From inside the slit came sounds of crawling.

“We need to block it,” Sam said.

He and Remi looked around the cavern. None of the stalactites was narrow enough to break loose. Something near the right-hand wall caught Sam’s eye. He jogged over. He picked up what looked like a pole, but quickly recognized it for what it was: a spear. The hardwood shaft was amazingly well preserved, coated in a lacquer of some kind.

“Spartan?” Sam asked.

“No, the head is shaped wrong. Persian, I think.”

Sam hefted the spear, sprinted back, and pressed himself against the rock beneath the split. “Turn around and go back,” he shouted.

No response.

“Last chance!”

“Go to hell!”

The gun boomed again. The bullet thunked into the opposite wall.

“Suit yourself,” Sam muttered. He popped up, cocked his arm, and jammed the spear into the opening. It struck something soft and they heard a gasp. Sam jerked the spear back out, then ducked down. They waited, expecting to hear their pursuer calling to his comrade, but there was only silence.

Sam peeked his head up. A man lay motionless a few feet inside the slit. Sam reached in and grabbed his gun, a .357 Magnum revolver.

“I’ll take it,” Remi said. “You’ve got your hands full. Unless you want to part with your poker.” Sam handed her the revolver and she said, “It’ll take them a while to get him out.”

“Bondaruk won’t bother unless he has no other choice,” Sam predicted. “They’re trying to find another entrance.”

They looked around to get their bearings. This cavern was kidney shaped and smaller than the main one, with a twelve-foot ceiling and an exit in the right-hand wall.

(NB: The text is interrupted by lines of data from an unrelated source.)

(** * NYC taxi dashboard: the data preparation and filtering pipeline of [app.py]

    A shallow embedding of the part of [src/app.py] that is not tied to the
    widget and chart toolkit: [load_data] (download if missing, clean, derive,
    cache), the payment-label column, the sidebar filter, the key metrics and
    the top pickup zones.

    Conventions of the embedding.
    - A pandas [DataFrame] is the list of its rows, a [Series] the list of its
      values; a boolean mask is a [list bool] and [df[mask]] is [getitem_mask].
    - [datetime64[us]] values are [option Z]: microseconds since the epoch,
      [None] for [NaT]. A [datetime.date] is its day number since 1970-01-01,
      an order isomorphism with the calendar.
    - [float64] columns are primitive binary64 floats; a missing value of such
      a column is [NaN], as pandas stores it.
    - Nullable integer columns are [option Z], nullable strings
      [option string].
    - [sort_values] on the counts is pandas' [nargsort] over the scalar
      quicksort of numpy, whose heapsort fallback is a parameter. *)

From Stdlib Require Import ZArith List String Ascii Bool Lia Floats.
From Stdlib Require Import Permutation Sorted DecimalString.
From Stdlib Require OrderedTypeEx DecimalN.
Import ListNotations.
Open Scope string_scope.
Open Scope Z_scope.

(* ------------------------------------------------------------------ *)
(** ** Timestamps and calendar dates *)

Module Time.

Definition us_per_second : Z := 1000000.
Definition us_per_hour : Z := 3600 * us_per_second.
Definition us_per_day : Z := 24 * us_per_hour.

(** Day number (days since 1970-01-01) of a proleptic Gregorian date. *)
Definition days_from_civil (y m d : Z) : Z :=
  let y' := if m <=? 2 then y - 1 else y in
  let era := y' / 400 in
  let yoe := y' - era * 400 in
  let mp := (m + 9) mod 12 in
  let doy := (153 * mp + 2) / 5 + d - 1 in
  let doe := yoe * 365 + yoe / 4 - yoe / 100 + doy in
  era * 146097 + doe - 719468.

(** [pd.Timestamp('Y-M-D')]: midnight of that day, in microseconds. *)
Definition Timestamp (y m d : Z) : Z := days_from_civil y m d * us_per_day.

(** [.dt.date], [.dt.hour] and [.dt.day_name()] of one value; [NaT] stays
    missing. *)
Definition dt_date (t : option Z) : option Z :=
  option_map (fun us => us / us_per_day) t.

Definition dt_hour (t : option Z) : option Z :=
  option_map (fun us => (us mod us_per_day) / us_per_hour) t.

Definition day_names : list string :=
  ["Monday"; "Tuesday"; "Wednesday"; "Thursday"; "Friday"; "Saturday"; "Sunday"].

Definition dt_day_name (t : option Z) : option string :=
  option_map
    (fun us => nth (Z.to_nat ((us / us_per_day + 3) mod 7)) day_names "") t.

End Time.

(* ------------------------------------------------------------------ *)
(** ** binary64 helpers *)

Module F64.

(** Conversion of an [int64] to [float64], rounding to nearest. *)
Definition of_Z (z : Z) : float :=
  match z with
  | Z0 => 0%float
  | Zpos _ => of_uint63 (Uint63.of_Z z)
  | Zneg p => (- of_uint63 (Uint63.of_Z (Zpos p)))%float
  end.

(** [x > y], [x >= y], [x <= y] on floats: false when either side is NaN. *)
Definition gt (x y : float) : bool := (y <? x)%float.
Definition le (x y : float) : bool := (x <=? y)%float.

End F64.

(* ------------------------------------------------------------------ *)
(** ** Series and masks *)

Module Series.

Section Ops.
Context {A B C : Type}.

(** [df[col]]: one column of a frame. *)
Definition col (f : A -> B) (df : list A) : list B := map f df.

(** Element-wise binary operation of two aligned series. *)
Fixpoint zip_with (f : A -> B -> C) (xs : list A) (ys : list B) : list C :=
  match xs, ys with
  | x :: xs', y :: ys' => f x y :: zip_with f xs' ys'
  | _, _ => []
  end.

(** [df[mask]]: the rows whose mask entry is [True], in order. *)
Fixpoint getitem_mask (df : list A) (mask : list bool) : list A :=
  match df, mask with
  | r :: df', b :: mask' =>
      if b then r :: getitem_mask df' mask' else getitem_mask df' mask'
  | _, _ => []
  end.

End Ops.

(** [m1 & m2] on boolean series. *)
Definition and_ (m1 m2 : list bool) : list bool := zip_with andb m1 m2.

(** Comparisons with [NaT]/[NaN]/missing are [False]. *)
Definition cmp_opt (c : Z -> Z -> bool) (x y : option Z) : bool :=
  match x, y with
  | Some a, Some b => c a b
  | _, _ => false
  end.

Definition gt_scalar_f (s : list float) (k : float) : list bool :=
  map (fun v => F64.gt v k) s.
Definition le_scalar_f (s : list float) (k : float) : list bool :=
  map (fun v => F64.le v k) s.
Definition ge_scalar (s : list (option Z)) (k : Z) : list bool :=
  map (fun v => cmp_opt Z.geb v (Some k)) s.
Definition le_scalar (s : list (option Z)) (k : Z) : list bool :=
  map (fun v => cmp_opt Z.leb v (Some k)) s.
Definition lt_scalar (s : list (option Z)) (k : Z) : list bool :=
  map (fun v => cmp_opt Z.ltb v (Some k)) s.
Definition gt_series (s1 s2 : list (option Z)) : list bool :=
  zip_with (cmp_opt Z.gtb) s1 s2.

(** [s.isin(values)] for a series of strings. *)
Definition isin (s : list string) (values : list string) : list bool :=
  map (fun v => existsb (String.eqb v) values) s.

End Series.

Import Series.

Sam and Remi searched among the stalactites but found no other man-made objects.

“How many Persians and Spartans did Bucklin say survived?” Sam asked.

“Twenty or so Spartans and thirty Persians.”

“Remi, look at this.”

She walked over to where Sam was standing beside what looked like a pair of stalactites. They were hollow, their sides reaching up like flowstone flower petals. The spaces inside were perfectly cylindrical.

“Nothing in nature is that uniform,” Remi said. “They were here, Sam.”

“And there’s only one place they could have gone.”

They walked to the wall and ducked into the tunnel, which meandered for twenty feet before opening onto a ledge. Another rock bridge, this one only two feet wide, stretched across a chasm and into another tunnel. Sam leaned right, then left, checking the bridge’s thickness.

“Seems solid enough, but . . .” He looked around. There were no stalactites to rope onto. “My turn.”

Before Remi could protest, Sam stepped onto the bridge. He stopped, stood still for a few seconds, then made his way across. Remi joined him. They wound their way through a tightly packed forest of stalactites, then stepped into an open space.

They stopped short.

Remi murmured, “Sam . . .”

“I see them.”

Caught in their headlamps, the Karyatids lay side by side on the floor, their golden faces staring at the ceiling. Sam and Remi walked forward and knelt down.

Cast with immaculate care, the women’s golden torsos were draped in robes so finely detailed Sam and Remi could see tiny creases and stitching. On each woman’s head rested a laurel wreath; each stem and leaf and bud was a work of art unto itself.